_About this exercise_:
Scan the records beneath this line for the line holding "apply list_elem_of_fmap in" and the line holding "#[export] Hint Resolve", then transcribe exactly those two and all lines between.

┌──

Fixpoint d_get d k : option V :=
  match d with
  | [] => None
  | (k', v) :: d' => if decide (k = k') then Some v else d_get d' k
  end.

(** [d[k] = v]: in place for a known key, at the end for a new one. *)
Fixpoint d_set d k v : list (K * V) :=
  match d with
  | [] => [(k, v)]
  | (k', v') :: d' => if decide (k = k') then (k', v) :: d' else (k', v') :: d_set d' k v
  end.

(** [d.pop(k, None)] *)
Definition d_del d k : list (K * V) := filter (λ p, p.1 ≠ k) d.

Definition d_keys d : list K := map fst d.

Lemma d_get_set_eq d k v : d_get (d_set d k v) k = Some v.
Proof.
  induction d as [|[k' v'] d IH]; simpl; repeat case_decide; simpl; by repeat case_decide.
Qed.

Lemma d_get_set_ne d k k' v : k ≠ k' → d_get (d_set d k v) k' = d_get d k'.
Proof.
  intros Hne. induction d as [|[k'' v''] d IH]; simpl.
  - by case_decide.
  - case_decide; simpl; case_decide; try done; by subst.
Qed.

Lemma d_get_set d k k' v :
  d_get (d_set d k v) k' = if decide (k = k') then Some v else d_get d k'.
Proof. case_decide; subst; [apply d_get_set_eq|by apply d_get_set_ne]. Qed.

Lemma elem_d_set d k v p : p ∈ d_set d k v → p ∈ d ∨ p = (k, v).
Proof.
  induction d as [|[k' v'] d IH]; simpl; [intros ->%list_elem_of_singleton; by right|].
  case_decide; subst; rewrite !elem_of_cons; naive_solver.
Qed.

Lemma d_get_del d k k' : d_get (d_del d k) k' = if decide (k = k') then None else d_get d k'.
Proof.
  unfold d_del. induction d as [|[k0 v0] d IH]; [by case_decide|].
  rewrite filter_cons; simpl. repeat case_decide; simpl; rewrite ?IH; repeat case_decide;
  naive_solver.
Qed.

Lemma d_get_Some_elem d k v : d_get d k = Some v → (k, v) ∈ d.
Proof.
  induction d as [|[k' v'] d IH]; simpl; [done|]. case_decide; subst.
  - intros [= ->]. by left.
  - intros. right. auto.
Qed.

Lemma d_get_is_Some d k : is_Some (d_get d k) ↔ k ∈ d_keys d.
Proof.
  unfold d_keys. induction d as [|[k' v'] d IH]; simpl.
  - split; [by intros []|by intros ?%elem_of_nil].
  - rewrite elem_of_cons. case_decide; subst.
  + split; eauto.
  + rewrite IH. naive_solver.
Qed.

Lemma elem_d_get d k v : NoDup (d_keys d) → (k, v) ∈ d → d_get d k = Some v.
Proof.
  unfold d_keys. induction d as [|[k' v'] d IH]; simpl; [by intros _ ?%elem_of_nil|].
  intros [Hni Hnd]%NoDup_cons [[= -> ->]|Hin]%elem_of_cons; [by case_decide|].
  case_decide; subst; [|auto]. destruct Hni. apply list_elem_of_fmap. by exists (k', v).
Qed.

Lemma elem_d_keys_set d k v k' : k' ∈ d_keys (d_set d k v) ↔ k' = k ∨ k' ∈ d_keys d.
Proof.
  rewrite <-!d_get_is_Some, d_get_set. case_decide; subst.
  - split; eauto.
  - naive_solver.
Qed.

Lemma NoDup_d_set d k v : NoDup (d_keys d) → NoDup (d_keys (d_set d k v)).
Proof.
  unfold d_keys. induction d as [|[k' v'] d IH]; simpl; intros Hnd.
  { apply NoDup_singleton. }
  apply NoDup_cons in Hnd as [Hni Hnd]. case_decide; subst; simpl; apply NoDup_cons; [done|].
  split; [|auto]. fold (d_keys (d_set d k v)). rewrite elem_d_keys_set. naive_solver.
Qed.

Lemma elem_d_keys_del d k k' : k' ∈ d_keys (d_del d k) ↔ k' ≠ k ∧ k' ∈ d_keys d.
Proof. rewrite <-!d_get_is_Some, d_get_del. case_decide; naive_solver eauto using is_Some_None. Qed.

Lemma NoDup_keys_filter (P : K * V → Prop) `{∀ p, Decision (P p)} d :
  NoDup (d_keys d) → NoDup (d_keys (filter P d)).
Proof.
  unfold d_keys. induction d as [|[k' v'] d IH]; simpl; [done|].
  intros [Hni Hnd]%NoDup_cons. rewrite filter_cons. case_decide; simpl; [|auto].
  apply NoDup_cons. split; [|auto]. contradict Hni.
  apply list_elem_of_fmap in Hni as [p [-> Hp]]. apply list_elem_of_filter in Hp as [_ Hp].
  apply list_elem_of_fmap. eauto.
Qed.

Lemma NoDup_d_del d k : NoDup (d_keys d) → NoDup (d_keys (d_del d k)).
Proof. apply NoDup_keys_filter. Qed.
End OrderedDict.

#[export] Hint Resolve NoDup_d_set NoDup_d_del NoDup_keys_filter : openride.

(** *** Updating, dropping and splitting ordered dictionaries *)

Section DictLemmas.
Context {V : Type}.
Implicit Types d m : list (string * V).

Abbreviation d_update d m := (foldl (λ x p, d_set x p.1 p.2) d m).

Lemma d_set_fresh d k v : k ∉ d_keys d → d_set d k v = d ++ [(k, v)].
Proof.
  unfold d_keys. induction d as [|[k' v'] d IH]; simpl; intros Hk; [done|].
  apply not_elem_of_cons in Hk as [Hne Hk]. rewrite decide_False by done. by rewrite IH.
Qed.

Lemma d_set_same d k v : d_get d k = Some v → d_set d k v = d.
Proof.
  induction d as [|[k' v'] d IH]; simpl; [done|]. destruct (decide (k = k')) as [->|]; intros E.
  - by injection E as ->.
  - by rewrite IH.
Qed.

Lemma d_update_fresh d m :
  NoDup (d_keys m) → (∀ k, k ∈ d_keys m → k ∉ d_keys d) → d_update d m = d ++ m.
Proof.
  revert d. unfold d_keys. induction m as [|[k v] m IH]; simpl; intros d Hnd Hdis; [by rewrite app_nil_r|].
  apply NoDup_cons in Hnd as [Hk Hnd]. rewrite d_set_fresh by (apply Hdis; by left).
  rewrite IH; [by rewrite <-app_assoc|done|]. intros k' Hk'. unfold d_keys. rewrite map_app. simpl.
  rewrite elem_of_app, list_elem_of_singleton. intros [Hin| ->]; [|done].
  by apply (Hdis k'); [right|].
Qed.

Lemma d_update_same d m : NoDup (d_keys d) → (∀ p, p ∈ m → p ∈ d) → d_update d m = d.
Proof.
  revert d. induction m as [|[k v] m IH]; simpl; intros d Hnd Hsub; [done|].
  rewrite d_set_same by (apply elem_d_get; [done|]; apply Hsub; by left).
  apply IH; [done|]. intros p Hp. apply Hsub. by right.
Qed.
End DictLemmas.

Lemma d_keys_app {K V} (d m : list (K * V)) : d_keys (d ++ m) = d_keys d ++ d_keys m.
Proof. apply map_app. Qed.

Lemma elem_d_keys {K V} (d : list (K * V)) k : k ∈ d_keys d ↔ ∃ v, (k, v) ∈ d.
Proof.
  unfold d_keys. rewrite list_elem_of_fmap. split.
  - intros ([k' v] & -> & Hp). by exists v.
  - intros [v Hp]. by exists (k, v).
Qed.

Lemma d_get_drop {V} k (d : list (string * V)) r x :
  NoDup (d_keys d) → d_get (drop k d) r = Some x → d_get d r = Some x.
Proof.
  intros Hnd Hg. apply elem_d_get; [done|]. apply d_get_Some_elem in Hg.
  by eapply subseteq_drop.
Qed.

Lemma NoDup_keys_drop {V} k (d : list (string * V)) : NoDup (d_keys d) → NoDup (d_keys (drop k d)).
Proof.
  intros Hnd. unfold d_keys. rewrite fmap_drop. eapply sublist_NoDup; [exact Hnd|]. apply sublist_drop.
Qed.

Lemma length_d_keys {V} (d : list (string * V)) : length (d_keys d) = length d.
Proof. apply length_map. Qed.

Lemma elem_d_keys_drop {V} k (d : list (string * V)) r : r ∈ d_keys (drop k d) → r ∈ d_keys d.
Proof. rewrite !elem_d_keys. intros [v Hv]. exists v. by eapply subseteq_drop. Qed.

Lemma d_del_fresh {V} (d : list (string * V)) k : k ∉ d_keys d → d_del d k = d.
Proof.
  unfold d_keys, d_del. induction d as [|[k' v] d IH]; [done|]. simpl. intros Hk.
  apply not_elem_of_cons in Hk as [Hne Hk]. rewrite filter_cons_True by done. by rewrite IH.
Qed.

Lemma d_del_split {V} (l1 l2 : list (string * V)) k v :
  NoDup (d_keys (l1 ++ (k, v) :: l2)) → d_del (l1 ++ (k, v) :: l2) k = l1 ++ l2.
Proof.
  rewrite d_keys_app. intros (Hn1 & Hdis & Hn2)%NoDup_app. unfold d_keys in Hn2. simpl in Hn2.
  apply NoDup_cons in Hn2 as [Hk Hn2]. unfold d_del.
  rewrite filter_app, filter_cons_False by (simpl; tauto). f_equal; apply d_del_fresh; [|done].
  intros Hin. apply (Hdis k Hin). by left.
Qed.

Lemma d_get_perm {V} (l l' : list (string * V)) i :
  NoDup (d_keys l) → l' ≡ₚ l → d_get l' i = d_get l i.
Proof.
  intros Hnd Hp. assert (NoDup (d_keys l')) as Hnd' by (unfold d_keys; by rewrite Hp).
  destruct (d_get l' i) as [v|] eqn:E; symmetry.
  - apply elem_d_get; [done|]. rewrite <-Hp. by apply d_get_Some_elem.
  - destruct (d_get l i) as [v|] eqn:E'; [|done]. apply d_get_Some_elem in E'.
    rewrite <-Hp in E'. apply elem_d_get in E'; [congruence|done].
Qed.

Lemma d_set_set {V} (d : list (string * V)) k v v' : d_set (d_set d k v) k v' = d_set d k v'.
Proof.
  induction d as [|[k0 v0] d IH]; simpl; [by rewrite decide_True|].
  destruct (decide (k = k0)) as [->|]; simpl; [by rewrite decide_True|].
  rewrite decide_False by done. by rewrite IH.
Qed.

└──

_Answer space_:
  apply list_elem_of_fmap in Hni as [p [-> Hp]]. apply list_elem_of_filter in Hp as [_ Hp].
  apply list_elem_of_fmap. eauto.
Qed.

Lemma NoDup_d_del d k : NoDup (d_keys d) → NoDup (d_keys (d_del d k)).
Proof. apply NoDup_keys_filter. Qed.
End OrderedDict.

#[export] Hint Resolve NoDup_d_set NoDup_d_del NoDup_keys_filter : openride.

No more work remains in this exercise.